|Title:||Locality in A-Movement||Add Dissertation|
|Author:||Martha McGinnis||Update Dissertation|
|Email:||click here to access email|
|Institution:||Massachusetts Institute of Technology, Department of Linguistics and Philosophy|
|Abstract:||In this dissertation, I demonstrate that the feature-based Attract theory of syntactic movement solves several empirical challenges for Relativized Minimality, while incorporating its key insights.
Chapter 1 introduces the theory of phrase structure, syntactic movement, and abstract Case to be adopted throughout the dissertation. This chapter also lays out a cross-linguistic typology of possibilities for A-movement to the subject position.
Chapter 2 concerns cases of advancing, where the argument generated highest is attracted by the feature (EPP) driving movement to the subject position. Here locality interacts with a condition (Case Identification) preventing an argument from 'pied-piping' to check EPP if it checks Case elsewhere. In some instances, advancing is forced jointly by locality and Case Identification. Given two equally local arguments, Case Identification determines which can be attracted to the subject position. However, newly identified 'superraising' violations support the view that locality is respected even if the highest argument has already checked Case.
In the first part of Chapter 3, I argue for the central empirical proposal of this dissertation, Lethal Ambiguity: an anaphoric dependency cannot be established between two specifiers of the same head. I contend that one argument can A-scramble past another only by entering, or leapfrogging through, a multiple-specifier configuration with it. In either case, no anaphoric dependency can be established between the two arguments. In the second part of Chapter 3, I present cases of leapfrogging in A-movement to the subject position, also subject to Lethal Ambiguity.

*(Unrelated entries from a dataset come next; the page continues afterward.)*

Lemma shared_completes s :
  reports_true → mode = CollectLeft → reachable s →
  ∃ s', rtc (step struct_expr HJ HR on_right schema n (filter_height on_right height) report) s s' ∧ acc_phase s' = Complete.
Proof.
  intros [Hk Hsame [Hpos Hmax] Hrep Hdata] Hm (d & Hd & Hs). unfold build_part in Hdata.
  rewrite Hm in Hrep, Hdata, Hd. cbn in Hd. injection Hd as <-.
  apply (can_complete _ _ _ _ _ _ _ _ (shared_inv struct_expr HJ HR on_right schema n (filter_height on_right height) data)).
  - intros s1 s2 Hi Hst. by eapply shared_step.
  - intros s1 Hi. apply Hi.
  - intros s1 p Hi Hp. specialize (Hrep p Hp). injection Hrep as <-. rewrite (si_inner _ _ _ _ _ _ _ _ _ Hi).
    destruct (last (arrived s1)); by eexists.
  - intros s1 Hi Hlen. destruct Hi as [Hi [Hnd Hin] _]. rewrite Hi. destruct (last (arrived s1)) as [p|] eqn:Hl.
    + destruct (Hdata p) as [Hone Hd]; [by apply Hin, last_Some_elem_of|].
      destruct (shared_filter_ok debug_assertions h at_null bit_value le struct_expr HJ HR on_right schema tys height Hk
        (data p) _ Hone Hd) as (o & Ho & _). by exists o.
    + by exists None.
  - by eapply shared_reachable.
Qed.

(** C11. The dynamic filter is completed: from every state the reports of the partitions can be in, with a shared or a
    partitioned build side, the partitions can go on until the last one has built the predicate and marked the filter
    complete; no report is refused and building the predicate neither fails nor panics. *)
Theorem dynamic_filter_completes s :
  reports_true → reachable s →
  ∃ s', rtc (step struct_expr HJ HR on_right schema n (filter_height on_right height) report) s s' ∧ acc_phase s' = Complete.
Proof.
  intros Hrt Hs. assert (mode = Partitioned ∨ mode = CollectLeft) as [?|?];
    [|by apply partitioned_completes|by apply shared_completes].
  destruct Hs as (d & Hd & _). destruct mode; auto. done.
Qed.

End Join.

(** ** What is reported *)

Section Collected.
Import HashJoinStream JoinBuild.

(** The bounds of an integer key as the scalars of the predicate. *)
Definition scalar_of (ty : DataType) (v : ArrayMap.KeyScalar) : ScalarValue :=
  mkScalar ty match v with ArrayMap.IntScalar _ z => value_int ty <$> z | ArrayMap.OtherScalar _ => None end.

Definition scalar_bounds (ty : DataType) (b : ArrayMap.KeyScalar * ArrayMap.KeyScalar) : PartitionBounds :=
  {| DynamicFilter.column_bounds := [{| bounds_min := scalar_of ty b.1; bounds_max := scalar_of ty b.2 |}] |}.

Lemma int_type_value ty t z : int_type ty = Some t → value_type (value_int ty z) = ty.
Proof. by destruct ty. Qed.

Lemma int_value_of ty t v z : int_type ty = Some t → value_type v = ty → int_of v = Some z → v = value_int ty z.
Proof. intros Ht <- Hz. destruct v; cbn in *; try done; by injection Hz as ->. Qed.

Lemma hash_member `{Foldhash} ne on ls ld ops order m l :
  left_ok ne on ls ld (HashIndex ops) order → ld_map ld = HashMap m → l ∈ ls → is_Some (JoinHashMap.map m !! key_hash on.*1 l).
Proof.
  intros Hlo Hm Hl. pose proof (lo_index _ _ _ _ _ _ Hlo) as Hix. unfold index_ok in Hix. rewrite Hm in Hix.
  destruct Hix as [Hb Hrows]. rewrite <- (lo_rows _ _ _ _ _ _ Hlo) in Hl. apply list_elem_of_fmap in Hl as (i & -> & Hi).
  apply elem_of_dom. rewrite (JoinHashMap.b_dom _ _ Hb). apply elem_of_list_to_set.
  assert (i ∈ JoinHashMap.rows_with (key_hash on.*1 (JoinRows.row_of (ld_batch ld) i)) ops) as Hin.
  { rewrite Hrows. by apply list_elem_of_filter. }
  unfold JoinHashMap.rows_with in Hin. rewrite elem_of_reverse in Hin. apply list_elem_of_fmap in Hin as (p & _ & Hp).
  apply list_elem_of_filter in Hp as [<- Hp]. by apply list_elem_of_fmap_2.
Qed.

(** The batch of a build side holds the collected rows. *)
Lemma collected_row `{Foldhash} ne on ls ld ix order l : left_ok ne on ls ld ix order → l ∈ ls → l ∈ ld_batch ld.
Proof.
  intros Hlo Hl. rewrite <- (lo_rows _ _ _ _ _ _ Hlo) in Hl. apply list_elem_of_fmap in Hl as (i & -> & Hi).
  rewrite (lo_perm _ _ _ _ _ _ Hlo) in Hi. apply elem_of_seq in Hi. unfold JoinRows.row_of.
  destruct (lookup_lt_is_Some_2 (ld_batch ld) i) as [r Hr]; [lia|]. rewrite Hr. by eapply list_elem_of_lookup_2.
Qed.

Chapter 4 extends the empirical coverage of Lethal Ambiguity to answer a long-standing question from the literature--namely, why anaphoric clitics cannot be object clitics. I argue that Lethal Ambiguity rules out the object clitic derivation for anaphors because an anaphoric object checks Case in a multiple-specifier configuration with the would-be antecedent. I adopt a passive-like derivation for the well-formed anaphoric clitic construction, where the clitic is a categorially underspecified external argument. Since this argument cannot be attracted to check Case or EPP, the object can skip over it to the subject position without Lethal Ambiguity arising. The remainder of the chapter is devoted to other potential cases of skipping.